Data entries
(* ===== verification/Build.v ===== *)
(** * The build script: [runner/build.rs]

    [cargo] builds the kernel, the boot loader's builder makes two disk images of it,
    and their paths reach the runner as environment variables at compile time. The
    script is the list of what it does on the host, and ends early when something
    fails; what [cargo] and the builder themselves do is theirs. *)

From S2P Require Import Prelude Harness.
Local Open Scope string_scope.

(** [Path::join] with a relative path. *)
Definition join (dir file : string) : string := String.append dir (String.append "/" file).

Inductive build_step :=
  | RunCargo (dir : string) (args : list string)
  | CreateBiosImage (kernel img : string)
  | CreateUefiImage (kernel img : string)
  | CreateDirAll (dir : string)
  | Copy (from to : string)
  | Directive (line : string).

(** What the host answers: the variables, whether [cargo] starts and then succeeds, the directory
    above the kernel's, and whether the builder and the file system do their work. *)
Record build_host := mkHost {
  skip_kernel_build : bool;
  cargo_status : option bool;
  workspace_root : option string;
  out_dir : option string;
  manifest_dir : option string;
  bios_made : bool;
  uefi_made : bool;
  dir_made : bool;
  copied : bool * bool
}.

(** A step, and a panic if it failed. *)
Definition attempt (ok : bool) (msg : string) (s : build_step) : M (list build_step) unit :=
  _ ← modify (fun l => (l ++ [s])%list);
  guard_or ok (Panic msg).

Definition unwrap_none : string := "called `Option::unwrap()` on a `None` value".
Definition unwrap_err : string := "called `Result::unwrap()` on an `Err` value".

(** [main] *)
Definition build_main (h : build_host) : M (list build_step) unit :=
  if skip_kernel_build h then
    _ ← attempt true "" (Directive "cargo:rustc-env=BIOS_IMG=");
    attempt true "" (Directive "cargo:rustc-env=UEFI_IMG=")
  else
    let kernel_dir := "../kernel" in
    success ← lift (expect (cargo_status h) "failed to build kernel");
    _ ← attempt success "kernel build failed"
          (RunCargo kernel_dir ["build"; "--target"; "x86_64-unknown-none"]);
    root ← lift (expect (workspace_root h) unwrap_err);
    let target_dir := join root "target/x86_64-unknown-none/debug/yonti_os" in
    out ← lift (expect (out_dir h) unwrap_none);
    let bios_img := join out "bios.img" in
    _ ← attempt (bios_made h) unwrap_err (CreateBiosImage target_dir bios_img);
    let uefi_img := join out "uefi.img" in
    _ ← attempt (uefi_made h) unwrap_err (CreateUefiImage target_dir uefi_img);
    manifest ← lift (expect (manifest_dir h) unwrap_none);
    let artifacts_dir := join manifest "target/boot-images" in
    _ ← attempt (dir_made h) unwrap_err (CreateDirAll artifacts_dir);
    _ ← attempt (copied h).1 unwrap_err (Copy bios_img (join artifacts_dir "bios.img"));
    _ ← attempt (copied h).2 unwrap_err (Copy uefi_img (join artifacts_dir "uefi.img"));
    _ ← attempt true "" (Directive (String.append "cargo:rustc-env=BIOS_IMG=" bios_img));
    attempt true "" (Directive (String.append "cargo:rustc-env=UEFI_IMG=" uefi_img)).

(** The value the compiler gives to [env!(name)]: the last directive for it. *)
Fixpoint strip_prefix (key line : string) : option string :=
  match key, line with
  | EmptyString, _ => Some line
  | String a key', String b line' => if Ascii.eqb a b then strip_prefix key' line' else None
  | _, EmptyString => None
  end.

Definition env_of (name : string) (l : list build_step) : option string :=
  last (omap (fun s => match s with
                       | Directive line => strip_prefix (String.append "cargo:rustc-env=" (String.append name "=")) line
                       | _ => None
                       end) l).

(** A build that is not skipped and succeeds has run [cargo] first, without [--release],
    has made both images of the binary that leaves, and names exactly these images to
    the runner. *)
Lemma build_names_images h l : skip_kernel_build h = false -> build_main h [] = Ret (tt, l) ->
  exists root out, workspace_root h = Some root /\ out_dir h = Some out /\
    head l = Some (RunCargo "../kernel" ["build"; "--target"; "x86_64-unknown-none"]) /\
    (let kernel := join root "target/x86_64-unknown-none/debug/yonti_os" in
     CreateBiosImage kernel (join out "bios.img") ∈ l /\ CreateUefiImage kernel (join out "uefi.img") ∈ l) /\
    env_of "BIOS_IMG" l = Some (join out "bios.img") /\ env_of "UEFI_IMG" l = Some (join out "uefi.img").
Proof.
  intros Hs. unfold build_main. rewrite Hs. unfold attempt, mbind, M_bind, modify, guard_or, lift.
  destruct (cargo_status h) as [[]|]; [|done..]. cbn [expect]. destruct (workspace_root h) as [root|]; [|done].
  destruct (out_dir h) as [out|]; [|done]. cbn [expect]. destruct (bios_made h); [|done]. destruct (uefi_made h); [|done].
  destruct (manifest_dir h) as [man|]; [|done]. cbn [expect]. destruct (dir_made h); [|done].
  destruct (copied h) as [[] []]; cbn [fst snd]; try done. intros [= <-]. exists root, out.
  split; [done|]. split; [done|]. split; [done|]. split; [split; set_solver|]. split; vm_compute; reflexivity.
Qed.

(** The runner then starts the emulator on the image that was just built. *)
Lemma runner_starts_build h l args uefi ovmf : skip_kernel_build h = false -> build_main h [] = Ret (tt, l) ->
  args !! 1%nat = Some "bios" -> exists out c exit, out_dir h = Some out /\
    runner_main (default "" (env_of "BIOS_IMG" l)) uefi ovmf args = Launch c exit /\
    String.append "format=raw,file=" (join out "bios.img") ∈ arguments c.
Proof.
  intros Hs Hb Ha. destruct (build_names_images h l Hs Hb) as (root & out & _ & Ho & _ & _ & He & _).
  exists out. unfold runner_main. rewrite Ha, He. simpl. unfold run_bios.
  do 2 eexists. split; [done|]. split; [done|]. rewrite base_args_device. set_solver.
Qed.

(** A skipped build leaves the runner with an empty path. *)
Lemma skipped_build h : skip_kernel_build h = true -> exists l, build_main h [] = Ret (tt, l) /\ env_of "BIOS_IMG" l = Some "".
Proof. intros Hs. unfold build_main. rewrite Hs. eexists. split; reflexivity. Qed.
(* ===== verification/KernelMain.v ===== *)
(** * The boot sequence: [main.rs], [memory.rs]

    [kernel_main] from its entry to the call of [executor.run], over one machine: the
    hardware is shared by the serial line and the interrupt controllers, physical
    memory by the frame allocator and the walk over the firmware's tables, the metrics
    by the frame allocator, the heap and the executor. The memory the collections of
    the [alloc] crate take is asked of the heap where the code runs them. Interrupts are
    off until [init_apic] has returned; the run modelled is one in which none arrives
    between then and [run], where [TaskSpec] takes over. *)

From S2P Require Import Prelude Memory Str Fmt Monitor Queue Trace Fs Task TaskInv TaskSpec Io Uart UartSpec.
From S2P Require Import Framebuffer FramebufferInv FramebufferOps FramebufferSpec Pic Apic ApicSpec AcpiSpec.
From S2P Require Import Log Heap KernelHeap Shell ShellSpec.
From S2P Require Import Buddy BuddyInv BuddyNew BuddySpec Tlsf TlsfInv TlsfPhys TlsfAlloc TlsfSpec HeapBoot Collections Interrupts Boot.
Import ArrayQueue OnceCell.

(** ** [memory.rs] *)

(** [VirtAddr] of the [x86_64] crate: 48-bit addresses, sign-extended. *)
Class VirtAddrApi := {
  va_new : Z -> outcome Z;
  va_add : Z -> Z -> outcome Z
}.

Definition canonical (a : Z) : Prop := 0 <= a < 2 ^ 47 \/ 2 ^ 64 - 2 ^ 47 <= a < 2 ^ 64.
(** The test the interceptor makes before it tries a refresh. *)
Definition wantsRefresh (u : string) (response : Response Data) : bool :=
  (status response =? 401)
  && negb (includes u "/auth/refresh")
  && negb (includes u "/auth/login")
  && negb (includes u "/auth/register")
  && includes u "/users/".

(** [window.fetch] as [setupApiInterceptors] leaves it.  The refresh goes
    through [authApi.refreshToken], hence through the patched [fetch]
    again: [fuel] bounds that nesting. *)
Fixpoint patchedFetch (fuel : nat) (input : Request) : C (Response Data) :=
  match fuel with
  | O => unfinished
  | S n =>
      let request := newRequest input in
      if startsWith (url input) API_BASE_URL
      then
        first <- originalFetch request ;;
        let response := fst first in
        let request := snd first in
        if wantsRefresh (url input) response
        then
          tryCatch
            (_ <- refreshToken (patchedFetch n) ;;
             again <- originalFetch request ;;
             ret (fst again))
            (fun _ => ret response)
        else ret response
      else plainFetch input
  end.

(** ** The interceptor of the later service

    The later version of the service reads its base URL from the build
    configuration, sends the refresh through the browser's own [fetch],
    retries on a clone of the request and sends the page to [/auth] when
    the refresh or the retry fails. *)

Definition wantsRefreshLater (u : string) (response : Response Data) : bool :=
  (status response =? 401)
  && negb (includes u "/auth/refresh")
  && negb (includes u "/auth/login")
  && negb (includes u "/auth/register")
  && negb (includes u "/auth/verify")
  && includes u "/users/".

Definition patchedFetchLater (base : string) (input : Request)
    : C (Response Data) :=
  let request := newRequest input in
  if startsWith (url input) base
  then
    first <- originalFetch request ;;
    let response := fst first in
    let request := snd first in
    if wantsRefreshLater (url input) response
    then
      tryCatch
        (refreshResponse <-
           plainFetch (mkRequest (base ++ "/auth/refresh") "POST" None) ;;
         if ok refreshResponse
         then
           clonedRequest <- clone request ;;
           again <- originalFetch clonedRequest ;;
           ret (fst again)
         else
           _ <- navigate "/auth" ;;
           ret response)
        (fun _ =>
           _ <- navigate "/auth" ;;
           ret response)
    else ret response
  else plainFetch input.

**What to produce:** Where a line of the data contains "first", copy that line.

**Answer area:**
(** A build that is not skipped and succeeds has run [cargo] first, without [--release],
        first <- originalFetch request ;;
        let response := fst first in
        let request := snd first in
    first <- originalFetch request ;;
    let response := fst first in
    let request := snd first in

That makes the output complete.